Anastasia Bay at Galerie Derouillon

Artist: Anastasia Bay

Exhibition title: Can’t Bust’em

Venue: Galerie Derouillon, Paris, France

Date: February 11 – March 13, 2021

Photography: Grégory Copitet / all images copyright and courtesy of the artist and Galerie Derouillon, Paris

Anastasia Bay (1988) lives and works in Brussels. She studied fine art in Paris under François Boisrond. Using bold shapes and line she explores figurative painting, deploying themes from the classical canon; nudes and still lifes.

Anastasia Bay draws on a wide range of sources and extracts some of the ‘types’ that run through the history of representation.

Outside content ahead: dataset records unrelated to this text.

(** *** The deployment values as policies *)

Lemma parseToolList_plain raw name :
  name ∈ parseToolList raw → name ≠ "" ∧ trim_space name = name ∧ contains_byte "," name = false.
Proof.
  intros (Hne & item & Hin & ->)%elem_of_parseToolList.
  split_and!; [done|by autorewrite with bridge_rw|]. rewrite trim_space_contains by done.
  pose proof (split_byte_no_sep "," raw) as Hall. rewrite Forall_forall in Hall. by apply Hall.
Qed.

(** Printing a tool list and parsing it again changes nothing. *)
Lemma parseToolList_join raw : parseToolList (join "," (sortedNames (parseToolList raw))) = parseToolList raw.
Proof.
  set (S := parseToolList raw). apply set_eq. intros name.
  destruct (decide (sortedNames S = [])) as [Hnil|Hne].
  - rewrite Hnil. split; [|intros Hin%elem_of_sortedNames; rewrite Hnil in Hin; set_solver].
    intros (Hne & item & Hin & ->)%elem_of_parseToolList. simpl in Hin.
    apply list_elem_of_singleton in Hin. subst item. done.
  - rewrite elem_of_parseToolList, split_join; [|done|].
    + split.
      * intros (_ & item & Hin%elem_of_sortedNames & ->).
        by destruct (parseToolList_plain raw item Hin) as (_ & -> & _).
      * intros Hin. destruct (parseToolList_plain raw name Hin) as (? & Ht & _).
        split; [done|]. exists name. by rewrite elem_of_sortedNames.
    + apply Forall_forall. intros w Hw%elem_of_sortedNames. by apply (parseToolList_plain raw w).
Qed.

Lemma blank_no_comma raw : trim_space raw = "" → split_byte "," raw = [raw].
Proof. intros Ht. apply split_byte_none. by rewrite <-trim_space_contains, Ht by done. Qed.

Lemma parseToolList_blank raw : trim_space raw = "" → parseToolList raw = ∅.
Proof.
  intros Ht. apply set_eq. intros name. rewrite elem_of_parseToolList, blank_no_comma by done.
  setoid_rewrite list_elem_of_singleton. split; [|set_solver]. intros (? & ? & -> & ->). done.
Qed.

Lemma parseChatPolicy_blank raw :
  trim_space raw = "" → exact (parseChatPolicy raw) = ∅ ∧ servers (parseChatPolicy raw) = ∅.
Proof.
  intros Ht. assert (normalizeChatEntry raw = "") as Hn by (unfold normalizeChatEntry; by rewrite Ht).
  split; apply set_eq; intros x; (split; [|set_solver]);
    [rewrite elem_of_exact_parse|rewrite elem_of_servers_parse]; rewrite blank_no_comma by done;
    setoid_rewrite list_elem_of_singleton.
  - intros (? & ? & ? & -> & -> & ? & _). done.
  - intros (? & -> & Hc). by rewrite Hn in Hc.
Qed.

Section deployment.
Context (getenv : string → string) (defaults : gmap string runtimeSetting).
Context (Hd : runtimeDefaults getenv = Ok defaults).

Lemma default_lookup k def :
  find_definition k = Some def → default_setting getenv def = Ok (setting defaults k).
Proof.
  intros [Hin <-]%find_definition_Some. unfold setting.
  by destruct (runtimeDefaults_lookup _ _ _ Hd Hin) as (s & -> & ->).
Qed.

Lemma default_tools k def :
  find_definition k = Some def → parseEnv def = env_tools → defaultValue def = VStrings [] →
  Value (setting defaults k) = VStrings (sortedNames (parseToolList (getenv (env def)))).
Proof.
  intros Hf%default_lookup He Hv. unfold default_setting in Hf. rewrite He, Hv in Hf.
  destruct (String.eqb_spec (trim_space (getenv (env def))) "") as [Ht|];
    simpl in Hf; injection Hf as <-; simpl; [|done].
  by rewrite parseToolList_blank.
Qed.

Lemma deploy_policy_env :
  ToolPolicy.allow (deploy_policy defaults) = parseToolList (getenv allowToolsEnv) ∧
  ToolPolicy.deny (deploy_policy defaults) = parseToolList (getenv denyToolsEnv).
Proof.
  unfold deploy_policy, deploy_allow. simpl.
  rewrite (default_tools "tools.allow" _ eq_refl), (default_tools "tools.deny" _ eq_refl) by done.
  simpl. split; [apply parseToolList_join|]. apply set_eq. intros name.
  by rewrite elem_of_list_to_set, elem_of_sortedNames.
Qed.

(** The deployment allow-list as the snapshot reads it back. *)
Definition deploy_chats : chatPolicy :=
  parseChatPolicy (join "," (strings_of (Value (setting defaults "chats.allowed")))).

Lemma default_chats :
  strings_of (Value (setting defaults "chats.allowed")) = entries (parseChatPolicy (getenv chatPolicyEnv)).
Proof.
  pose proof (default_lookup "chats.allowed" _ eq_refl) as Hf. unfold default_setting in Hf. simpl in Hf.
  destruct (String.eqb_spec (trim_space (getenv chatPolicyEnv)) "") as [Ht|];
    injection Hf as <-; simpl; [|done].
  unfold entries. destruct (parseChatPolicy_blank _ Ht) as [-> ->]. done.
Qed.

Lemma deploy_chats_sets :
  well_spelled_list (getenv chatPolicyEnv) →
  let p := parseChatPolicy (getenv chatPolicyEnv) in
  exact deploy_chats = exact p ∧ servers deploy_chats = servers p ∧ restricted deploy_chats = restricted p.
Proof. intros Hw. unfold deploy_chats. rewrite default_chats. by apply reparse_sets. Qed.

End deployment.

(** The decision looks at the restriction and the two sets only. *)
Lemma Allows_ext p q t :
  restricted p = restricted q → exact p = exact q → servers p = servers q → Allows p t = Allows q t.
Proof. unfold Allows. by intros -> -> ->. Qed.

(** ** Lemmas: which stage decides a key *)

Lemma foldl_keys (f : gmap string runtimeSetting → string → gmap string runtimeSetting) keys m k :
  (∀ m k', k ≠ k' → f m k' !! k = m !! k) →
  (∀ m m', m !! k = m' !! k → f m k !! k = f m' k !! k) → NoDup keys →
  foldl f m keys !! k = if bool_decide (k ∈ keys) then f m k !! k else m !! k.
Proof.
  intros Hne Heq. revert m. induction keys as [|k' keys IH]; intros m Hnd.
  { rewrite bool_decide_eq_false_2; [done|set_solver]. }
  inversion Hnd as [|? ? Hnin Hnd']; subst. simpl. rewrite IH by done.
  destruct (decide (k = k')) as [->|Hk].
  - rewrite (bool_decide_eq_false_2 (k' ∈ keys)) by done.
    rewrite bool_decide_eq_true_2; [done|by left].
  - rewrite (Heq (f m k') m), (Hne m k') by auto.
    rewrite (bool_decide_ext (k ∈ keys) (k ∈ k' :: keys)); [done|]. rewrite elem_of_cons. tauto.
Qed.

Lemma setting_insert_ne m k k' s : k ≠ k' → setting (<[k' := s]> m) k = setting m k.
Proof. intros. unfold setting. by rewrite lookup_insert_ne by done. Qed.

Lemma setting_insert m k s : setting (<[k := s]> m) k = s.
Proof. unfold setting. by rewrite lookup_insert_eq. Qed.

So the first passage is one of transliteration, in which a set of visual codes is shifted to her own pictorial language. A drawing traced on carbon paper is then copied time and time again until the hand gets used to those lines, until the body has fully memorized those gestures and can apply them onto the surface of the canvas. Thin coats of paint and black pastel give flesh and volume to the bodies, while thicker strokes define the substance of the more opaque backgrounds. The game of transparencies that plays out between the different layers of pastel and paint not only keeps the process visible (including corrections), but also feeds into her rhythmic compositions. As signs of repeated gestures, the lines become traces of movement that open up the paintings to the dimension of time.

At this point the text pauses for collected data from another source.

Lemma migrate_chat_ok t cp : table_ok t → table_ok (migrate_chat t cp).
Proof.
  destruct cp as [chat phone]. intros Ht. unfold migrate_chat.
  set (rows := filter _ t). set (t1 := foldl _ t rows).
  assert (base_ok t1 ∧ ∀ c, c ≠ phone → chat_bounded t1 c) as [Hb Hc].
  { assert (Forall (λ p, expires_ms p = arrived_ms p + pendingEditTTL) rows) as Hrows.
    { apply Forall_forall. intros p [_ Hp]%list_elem_of_filter. destruct Ht as [[_ _ Httl] _ _].
      rewrite Forall_forall in Httl. by apply Httl. }
    destruct Ht as [Hb _ Hc]. unfold t1. clear t1. revert Hrows.
    assert (∀ c, c ≠ phone → chat_bounded t c) as Hc' by auto. clear Hc. revert Hb Hc'. generalize rows.
    clear rows. intros rows. revert t. induction rows as [|p rows IH]; intros t Hb Hc Hall; [done|]. simpl.
    apply Forall_cons in Hall as [Hp Hall]. apply IH; [| |done].
    - apply upsert_base; [apply merge_keeps|done..].
    - intros c Hne. apply upsert_other_chats; [apply merge_keeps|done|auto]. }
  apply cap_restores.
  - eapply sublist_base; [apply sublist_filter|done].
  - intros c Hne. eapply sublist_bounded; [apply sublist_filter|auto].
Qed.

Lemma migrate_ok lid_map chats now t : table_ok t → table_ok (migratePendingEditChats lid_map chats now t).
Proof.
  intros Ht. apply prune_ok with (now := now) in Ht. unfold migratePendingEditChats.
  revert Ht. generalize (prunePendingEdits now t). generalize (prepare_migration lid_map chats).
  intros cps. induction cps as [|cp cps IH]; intros t' Ht; [done|]. simpl. apply IH. by apply migrate_chat_ok.
Qed.

(** The archive and the table under every operation of the component. *)
Inductive pending_step : list message * list pending → list message * list pending → Prop :=
| step_edit chat snd own e fallback now st :
    pending_step st (applyOrDeferMessageEdit chat snd own e fallback now st)
| step_store m s now archive t :
    pending_step (archive, t) (consumePendingEdits s now (archive ++ [m], t))
| step_replay s now st : pending_step st (consumePendingEdits s now st)
| step_migrate lid_map chats now archive t :
    pending_step (archive, t) (archive, migratePendingEditChats lid_map chats now t).

Lemma pending_step_ok st st' : pending_step st st' → table_ok st.2 → table_ok st'.2.
Proof.
  intros Hs Ht. destruct Hs as [chat snd own e fallback now [archive t]|m s now archive t|s now [archive t]|];
    [by apply defer_ok|by apply consume_ok|by apply consume_ok|by apply migrate_ok].
Qed.

End Invariant.

Lemma empty_table_ok : table_ok [].
Proof. split; [split; constructor|simpl; lia|]. intros chat. split; [simpl; lia|intros a; simpl; lia]. Qed.

(** ** Lemmas: the newest edit *)

Lemma newest_edit_spec l :
  match newest_edit l with
  | Some p => p ∈ l ∧ ∀ q, q ∈ l → edit_timestamp q ≤ edit_timestamp p
  | None => l = []
  end.
Proof.
  induction l as [|p l IH]; [done|]. simpl. destruct (newest_edit l) as [q|].
  - destruct IH as [Hq Hmax]. case_bool_decide.
    + split; [by right|]. intros r [->|Hr]%elem_of_cons; [lia|auto].
    + split; [by left|]. intros r [->|Hr]%elem_of_cons; [lia|]. specialize (Hmax r Hr). lia.
  - subst l. split; [by left|]. intros r [->|Hr]%elem_of_cons; [lia|by apply not_elem_of_nil in Hr].
Qed.

(** ** Lemmas: deferring and applying agree *)

(** An edit as the table and the archive see it: its time and its text. *)
Definition version : Type := Z * (string * string).

Definition newer_version (a b : version) : version := if bool_decide (a.1 < b.1) then b else a.

Definition upd (m : message) (v : version) : message :=
  if bool_decide (m_edit_timestamp m < v.1) then edit_message v.2.1 v.2.2 v.1 m else m.

Lemma upd_upd m a b : upd (upd m a) b = upd m (newer_version a b).
Proof.
  destruct a as [a [at_ am]], b as [b [bt bm]]. unfold upd, newer_version. simpl.
  repeat (case_bool_decide; simpl in *); try lia; done.
Qed.

Lemma foldl_upd m a vs : foldl upd m (a :: vs) = upd m (foldl newer_version a vs).
Proof.
  revert a. induction vs as [|b vs IH]; intros a; [done|].
  change (foldl upd m (a :: b :: vs)) with (foldl upd (upd (upd m a) b) vs).
  rewrite upd_upd. change (foldl upd (upd m (newer_version a b)) vs) with
    (foldl upd m (newer_version a b :: vs)). apply IH.
Qed.

Section Agree.
Context `{JidOps}.
Context (chat snd id : string) (own : bool) (jid : JID).
Context (Hjid : pendingEditUserJID snd = Some jid).
Context (Hsplit : splitSenderJID snd = (User jid, Some (Server jid))).
Context (Hchat : chat ≠ "") (Hid : id ≠ "").

(** An edit of the message that passes the admission checks: its version, and
    when it arrives. *)
Record arrival := { a_text : string; a_ment : string; a_stamp : Z; a_fallback : Z; a_now : Z }.

Definition edit_of (a : arrival) : edit :=
  {| e_id := id; e_edited := Some (a_text a, a_ment a); e_stamp := a_stamp a |}.

Definition version_of (a : arrival) : version := (stamp_of (edit_of a) (a_fallback a), (a_text a, a_ment a)).

Definition admissible (a : arrival) : Prop :=
  0 < stamp_of (edit_of a) (a_fallback a) ∧
  (String.length chat + String.length snd + String.length id + String.length (a_text a)
   + String.length (a_ment a) ≤ pendingEditMaxBytes)%nat.

(** The only row of a table holding one version. *)
Definition one_row (v : version) (arrived : Z) : pending :=
  {| rowid := 1; chat_jid := chat; target_id := id; sender := User jid; sender_server := Server jid;
     is_from_me := own; edit_timestamp := v.1; content := v.2.1; mentions := v.2.2;
     arrived_ms := arrived; expires_ms := arrived + pendingEditTTL |}.

Definition not_archived (archive : list message) : Prop :=
  existsb (λ m, String.eqb (m_id m) id && String.eqb (m_chat m) chat) archive = false.

Lemma cap_single c p : capPendingEdits c [p] = [p].
Proof.
  assert (∀ group scope cap, (0 < cap)%nat → cap_group group scope cap [p] = [p]) as Hcap.
  { intros group scope cap Hc. unfold cap_group. rewrite filter_cons_True; [done|].
    right. rewrite filter_cons_False; [done|]. unfold newer. lia. }
  unfold capPendingEdits. rewrite !Hcap; [done|unfold pendingEditSenderCap, pendingEditChatCap, pendingEditGlobalCap; lia..].
Qed.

The temporal character of the work by no means excludes the artist’s attention to space. The canvas can enclose large -scale bodies, but it can also narrow down its focus to frame specific anatomical features. Eyes can be fierce, crying or ghostly. Anastasia Bay is constantly exploring different ways of treating the relation between the depicted bodies and their material support. She points to the materiality of the canvas when explaining how she applies paint on the back of the painting: “It’s like screen-printing,” she says. As it sinks into the fabric, the watery paint moulds itself into different textures within the painting’s colour field.